Lavoro Milano 2012: cresce la disoccupazione



In questo momento di grave crisi economica chi ci sta rimettendo purtroppo sono i giovani, il cui numero dei disoccupati cresce a vista d’occhio, soprattutto nella città di Milano e provincia. Le statistiche dicono, infatti, che la percentuale di giovani disoccupati è cresciuta del 15,4 per cento dal 2009 al 2011 anche se in verità nel 2011 il tasso di disoccupazione è rimasto più o meno stabile. Le categorie di lavoro poco richieste ultimamente sono i collaboratori, i contratti a tempo indeterminato e le collaborazioni coordinate. Buona, invece, l’occupazione autonoma con un 4,1 per cento in più che arriva al 5,2 per cento se si comprendono solo gli imprenditori.

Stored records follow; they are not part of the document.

(** * gdscript-to-md-docs: a shallow embedding of [generate_docs.py]

    The development follows the Python source top to bottom: the string
    primitives and the regular expressions the script relies on, the markup
    converter [bbcode_to_md], the four declaration parsers, the header
    parser, the declaration loop of [ClassInfo.parse_from_script] and the
    hierarchy walk of the main block.

    Modelling conventions.
    - A Python [str] is a [string]; characters are [ascii].  The embedding
      covers scripts written in 7-bit ASCII, where Python's Unicode-aware
      predicates ([str.isspace], [\s], [\w]) are the tables below.
    - An open script (a [TextIOWrapper]) is the list of the lines still to
      be read, each with its line terminator; [tell]/[seek] save and restore
      that list.
    - A Python exception is a [Raise] result.
    - Integer indices ([str.find], slices) are in [Z], with Python's
      treatment of negative indices. *)

From Stdlib Require Import ZArith Lia Ascii.
From stdpp Require Import base option list strings gmap.

Local Open Scope Z_scope.

(** ** Python string primitives *)

Module Py.

Abbreviation len := String.length.

(** [str.isspace] on one character of an ASCII text: the whitespace of
    Python 3 below 128.  Beyond ASCII Python takes further characters for
    whitespace (U+0085, U+00A0, U+2028, ...); statements about whole lines
    are therefore made for [ascii_text] lines. *)
Definition is_ws (c : ascii) : bool :=
  let n := nat_of_ascii c in
  ((9 <=? n)%nat && (n <=? 13)%nat) || ((28 <=? n)%nat && (n <=? 32)%nat).

(** [\w] on one character of an ASCII text: letters, digits and the
    underscore.  Beyond ASCII [\w] also takes the letters and digits of
    Unicode. *)
Definition is_word (c : ascii) : bool :=
  let n := nat_of_ascii c in
  ((48 <=? n)%nat && (n <=? 57)%nat) || ((65 <=? n)%nat && (n <=? 90)%nat)
  || ((97 <=? n)%nat && (n <=? 122)%nat) || (n =? 95)%nat.

(** [.] of the [re] module: every character but the newline. *)
Definition is_dot (c : ascii) : bool := negb (Ascii.eqb c "010").

Fixpoint all_chars (p : ascii -> bool) (s : string) : bool :=
  match s with
  | EmptyString => true
  | String c s' => p c && all_chars p s'
  end.

(** The scope of the character tables: a character of 7-bit ASCII, and a
    text written in it. *)
Definition is_ascii (c : ascii) : bool := (nat_of_ascii c <? 128)%nat.

Definition ascii_text (s : string) : Prop := all_chars is_ascii s = true.

Definition is_empty (s : string) : bool :=
  match s with EmptyString => true | _ => false end.

(** [s.isspace()]: at least one character and all of them whitespace. *)
Definition isspace (s : string) : bool := negb (is_empty s) && all_chars is_ws s.

Fixpoint drop (n : nat) (s : string) : string :=
  match n, s with
  | O, _ => s
  | S n', String _ s' => drop n' s'
  | S _, EmptyString => EmptyString
  end.

Fixpoint take (n : nat) (s : string) : string :=
  match n, s with
  | S n', String c s' => String c (take n' s')
  | _, _ => EmptyString
  end.

Fixpoint rev_onto (s acc : string) : string :=
  match s with
  | EmptyString => acc
  | String c s' => rev_onto s' (String c acc)
  end.

Definition rev (s : string) : string := rev_onto s EmptyString.

(** [s.startswith(p)] *)
Fixpoint startswith (p s : string) : bool :=
  match p, s with
  | EmptyString, _ => true
  | String a p', String b s' => Ascii.eqb a b && startswith p' s'
  | String _ _, EmptyString => false
  end.

(** [s.endswith(p)] *)
Definition endswith (p s : string) : bool := startswith (rev p) (rev s).

(** [sub in s] *)
Fixpoint contains (sub s : string) : bool :=
  startswith sub s ||
  match s with
  | EmptyString => false
  | String _ s' => contains sub s'
  end.

Fixpoint find_from (sub s : string) (i : Z) : Z :=
  if startswith sub s then i
  else match s with
       | EmptyString => -1
       | String _ s' => find_from sub s' (i + 1)
       end.

(** [s.find(sub)]: the first index of [sub], or [-1]. *)
Definition find (sub s : string) : Z := find_from sub s 0.

Fixpoint index_from {A} `{EqDecision A} (x : A) (l : list A) (i : nat) : option nat :=
  match l with
  | [] => None
  | y :: l' => if decide (x = y) then Some i else index_from x l' (S i)
  end.

(** [s.lstrip()], [s.rstrip()], [s.strip()] *)
Fixpoint lstrip (s : string) : string :=
  match s with
  | String c s' => if is_ws c then lstrip s' else s
  | EmptyString => EmptyString
  end.

Definition rstrip (s : string) : string := rev (lstrip (rev s)).

Definition strip (s : string) : string := rstrip (lstrip s).

(** Python's clamping of one slice bound. *)
Definition clamp (n : nat) (i : Z) : nat :=
  let l := Z.of_nat n in
  Z.to_nat (Z.min l (Z.max 0 (if i <? 0 then i + l else i))).

(** [s[lo:hi]]; an omitted bound is [None]. *)
Definition slice (s : string) (lo hi : option Z) : string :=
  let a := match lo with Some i => clamp (len s) i | None => O end in
  let b := match hi with Some j => clamp (len s) j | None => len s end in
  take (b - a) (drop a s).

Per cercare di rimediare a questa crisi che pare non voler cessare sono molti gli imprenditori che sono stati costretti ad aumentare le proprie ore di lavoro, circa il 43,4 per cento. Altri, invece, hanno dovuto tagliare i costi, diversificato l’offerta e c’è chi ha dovuto eliminare la forza lavoro mandando a casa molte persone. Il presidente della camera di Commercio, Carlo Sangalli si dice molto preoccupato per la situazione giovanile. Sono tanti, infatti, i ragazzi tra i 15 e i 29 anni che non solo hanno smesso di studiare ma hanno anche smesso di cercare lavoro. Sangalli sostiene che per cercare di rimediare in qualche modo a questo periodo buio è necessario consolidare le nuove imprese e quelle che stanno crescendo facendo leva su di loro. A tal proposito, la Camera di commercio in collaborazione con il Comune sta avanzando progetti per favorire tutte le aziende in fase di start up. Si spera che almeno in questo modo si possano creare nuovi posti di lavoro.